The Committee voiced its concern about the austerity measures and limited fiscal space that constrain public expenditure on economic, social and cultural rights, and about the continued reliance on regressive tax policies, including minimal taxation of wealth and widespread tax evasion. It also underscored that recent Finance Acts increased VAT and reduced or removed exemptions on essential goods and services, which may contribute to rising living costs and disproportionately affect people living in poverty. The Committee asked Kenya to ensure that public debt and servicing do not constrain the budgetary space needed to fulfil obligations under the Covenant, particularly in food, housing, social protection, health, education and culture. It also called upon the State Party to review taxation and fiscal policies, strengthen efforts to mobilise domestic resources for the realisation of Covenant rights, and enhance the redistribution of the benefits of economic growth and wealth.
Uruguay
The Committee noted progress in expanding access to safe drinking water and sanitation, and welcomed 60 per cent coverage in safe sanitation, but it remained concerned that problems persist regarding water quality and contamination of water resources, and that the 2023 water crisis underscored ongoing challenges in protecting water resources. The Committee recommended a human rights-based approach to water management to guarantee the availability, quality and affordability of safe drinking water. It also called for stronger climate and environmental governance that integrate human rights into water and climate risk management, and for intensified efforts to ensure safe sanitation for disadvantaged and marginalised groups, especially those in informal settlements and rural areas.

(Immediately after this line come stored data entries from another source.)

(* ===== verification/NvmeIndex.v ===== *)
(** The index of the blocks below DRAM: [internal/store/nvmeindex.go].

    The index maps a key to the address of an [nvmeRef]; the records live in a
    heap of their own, because callers compare addresses and change a record
    through the address they hold. The shards are those of [Index]: 256, picked
    by a seeded hash modulo 256. *)

From Stdlib Require Import ZArith Lia.
From coqutil Require Import Byte.
From stdpp Require Import base numbers list gmap.
From S2P Require Import Prelude.
From S2P Require Import Eviction.
From S2P Require Import Index.
From S2P Require Import NvmeFormat.
Import Eviction Index Seg.
Open Scope Z_scope.

Module NvmeIndex.

Record nvmeRef := mkRef {
  Loc_ : Loc; Len : Z; XXH3 : Z;
  S3 : bool; S3Only : bool;
  LeaseUntil : Z; TTLUntil : Z; LastAccess : Z; PinFlags : Z
}.

Definition set_S3 v r := mkRef (Loc_ r) (Len r) (XXH3 r) v (S3Only r) (LeaseUntil r) (TTLUntil r) (LastAccess r)
  (PinFlags r).
Definition set_S3Only v r := mkRef (Loc_ r) (Len r) (XXH3 r) (S3 r) v (LeaseUntil r) (TTLUntil r) (LastAccess r)
  (PinFlags r).
Definition set_LeaseUntil v r := mkRef (Loc_ r) (Len r) (XXH3 r) (S3 r) (S3Only r) v (TTLUntil r) (LastAccess r)
  (PinFlags r).
Definition set_TTLUntil v r := mkRef (Loc_ r) (Len r) (XXH3 r) (S3 r) (S3Only r) (LeaseUntil r) v (LastAccess r)
  (PinFlags r).
Definition set_LastAccess v r := mkRef (Loc_ r) (Len r) (XXH3 r) (S3 r) (S3Only r) (LeaseUntil r) (TTLUntil r) v
  (PinFlags r).
Definition set_PinFlags v r := mkRef (Loc_ r) (Len r) (XXH3 r) (S3 r) (S3Only r) (LeaseUntil r) (TTLUntil r)
  (LastAccess r) v.

Definition nvPinSoftBit : Z := 1.
Definition nvPinHardBit : Z := 2.

Definition leased (r : nvmeRef) (now : Z) : bool := now <? LeaseUntil r.
Definition pinned (r : nvmeRef) : bool := negb (PinFlags r =? 0).
Definition hardPinned (r : nvmeRef) : bool := negb (Z.land (PinFlags r) nvPinHardBit =? 0).

(** The compare-and-swap loop, on a record only this goroutine writes. *)
Definition extendNvmeLease (r : nvmeRef) (until : Z) : nvmeRef :=
  if until <=? LeaseUntil r then r else set_LeaseUntil until r.

(** A block demoted or recovered: everything else starts at zero. *)
Definition freshRef (loc : Loc) (xxh3 ttl : Z) : nvmeRef := mkRef loc (LenOf loc) xxh3 false false 0 ttl 0 0.

Section Ops.
Context `{IndexEnv}.

(** The map and the counters of [putThen]; [old] is the length of the block the
    key had before. *)
Definition putKey (idx : Index) (k : Key) (ref ln : Z) (old : option Z) : Index :=
  let m := setShard idx k (<[k := ref]> (shard idx k)) in
  match old with
  | Some o => mkIndex m (blocks idx) (bytes_ idx + (ln - o))
  | None => mkIndex m (blocks idx + 1) (bytes_ idx + ln)
  end.

Lemma putKey_spec idx k ref ln old :
  index_ok idx ->
  index_ok (putKey idx k ref ln old) /\ contents (putKey idx k ref ln old) = <[k := ref]> (contents idx).
Proof.
  intros Hi.
  assert (forall k' a, <[k := ref]> (shard idx k) !! k' = Some a -> shardOf k' = shardOf k) as Hm.
  { intros k' a [[<- _]|[_ Ha]]%lookup_insert_Some; [done|].
    symmetry. eapply (io_shard _ Hi); [|done]. by apply shard_lookup. }
  assert (forall b n, let i' := mkIndex (setShard idx k (<[k := ref]> (shard idx k))) b n in
    index_ok i' /\ contents i' = <[k := ref]> (contents idx)) as Hs.
  { intros b n i'. destruct (setShard_ok idx k _ b n Hi Hm) as [Hok Hget]. split; [done|].
    apply map_eq. intros k'. rewrite <- Get_contents by done. unfold i'. rewrite Hget.
    destruct (decide (k = k')) as [<-|Hk].
    - by rewrite decide_True, !lookup_insert_eq.
    - rewrite !lookup_insert_ne, <- Get_contents by done. case_decide as Ed; [|done].
      unfold Get, shard. by rewrite Ed. }
  unfold putKey. destruct old; apply Hs.
Qed.

End Ops.
End NvmeIndex.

The Committee welcomed steps to advance equality between men and women, including the adoption of Law No. 19.846 (2019) and the establishment of the National Integrated Care System. However, it remained concerned about the persistence of a significant gender pay gap and disproportionately high poverty among women, alongside women's underrepresentation in decision-making. It was also concerned that implementation challenges in the care system continue to deepen women's unpaid care burden. The Committee recommended stronger action to achieve substantive equality, including concrete, time-bound measures to close the gender pay gap. It also called for steps to ensure the effective implementation of the National Integrated Care System with a view to consolidating it as a universal system, with adequate and sustainable resources.
The above findings, officially known Concluding Observations, are now available online on the session page.